The same night we went away by moonlight, after having the satisfaction to hear the watch cried, and ten guineas offered for it again. He would have been glad of the ten guineas instead of the watch, but durst not venture carry it home. “Well,” says I, “you are afraid, and you have reason. Give it me; I will venture to carry it again.” But he would not let me, but told me that when he came into Scotland we might sell anything there without danger; which was true indeed, for there they asked us no questions.

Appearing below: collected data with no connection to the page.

(* ===== verification/StreamSend.v ===== *)
(** * Sending packets on a stream

    Whatever the kernel takes at a time, the bytes on the wire and those that
    still wait are the frames of the packets that were sent. *)
From Stdlib Require Import ZArith Lia.
From stdpp Require Import prelude gmap.
From S2P Require Import Prelude Mdblock Serial Suio SuioSpec SuioOps SuioProps Stream.

(** ** The number of pieces that were ever in a [suio] does not go down *)
Definition pieces (s : suio) : Z := nremiov s + Z.of_nat (length (iovs s)).

Lemma extend_back_length l len l' : extend_back l len = Done l' -> length l' = length l.
Proof.
  revert l'. induction l as [|v [|u l] IH]; intros l'; [done|by intros [= <-]|].
  change (extend_back (v :: u :: l) len) with (l ← extend_back (u :: l) len; Done (v :: l)).
  destruct (extend_back (u :: l) len) as [k| | |]; try done. intros [= <-]. cbn [length]. by rewrite (IH k eq_refl).
Qed.

Lemma push_iovs_length s base len l last :
  push_iovs s base len = Done (l, last) -> (length (iovs s) <= length l)%nat.
Proof.
  unfold push_iovs. destruct (bool_decide _).
  - destruct (extend_back (iovs s) len) as [k| | |] eqn:E; try done. apply extend_back_length in E. intros [= <- _]. lia.
  - destruct (negb _); intros [= <- _]; rewrite ?length_app; lia.
Qed.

We set out, as I said, in the evening by moon light, and travelled hard, the road being very plain and large, till we came to Grantham, by which time it was about two in the morning, and all the town, as it were, dead asleep. So we went on for Newark, where we reached about eight in the morning, and there we lay down and slept most of the day; and by this sleeping so continually in the day-time I kept him from doing a great deal of mischief, which he would otherwise have done.
From Newark we took advice of one that was accidentally comparing the roads, and we concluded that the road by Nottingham would be the best for us; so we turned out of the great road, and went up the side of the Trent to Nottingham. Here he played his pranks again in a manner that it was the greatest wonder imaginable to me that he was not surprised, and yet he came off clear. And now he had got so many bulky goods that he bought him a portmanteau to carry them in. It was in vain for me to offer to restrain him any more; so after this he went on his own way.
At Nottingham, I say, he had such success that made us the hastier to be going than otherwise we would have been, lest we would have been baulked, and should be laid hold of. From thence we left the road, which leads to the north again, and went away by Mansfield into Scarsdale, in Yorkshire.
I shall take up no more of my own story with his pranks; they very well merit to be told by themselves. But I shall observe only what relates to our journey. In a word, I dragged him along as fast as I could, till I came to Leeds, in Yorkshire. Here, though it be a large and populous town, yet he could make nothing of it; neither had he any success at Wakefield; and he told me, in short, that the north-country people were certainly all thieves. “Why so?” said I. “The people seem to be just as other people are.” “No, no,” says he; “they have their eyes so about them, and are all so sharp, they look upon everybody that comes near them to be a pickpocket, or else they would never stand so upon their guard. And then again,” says he, “they are so poor, there is but little to be got; and I am afraid,” says he, “the farther we go north, we shall find it worse.” “Well,” says I, “what do you infer from thence?” “I argue from thence,” says he, “that we shall do nothing there, and I had as good go back into the south and be hanged as into the north to be starved.”
Well, we came at length to Newcastle-upon-Tyne. Here, on a market-day, was a great throng of people, and several of the townspeople going to market to buy provisions; and here he played his pranks, cheated a shopkeeper of £15 or £16 in goods, and got clear away with them; stole a horse, and sold that he came upon, and played so many pranks that I was quite frighted for him. I say for him, for I was not concerned for myself, having never stirred out of the house where I lodged—at least not with him, nor without some or other with me belonging to the inn that might give an account of me.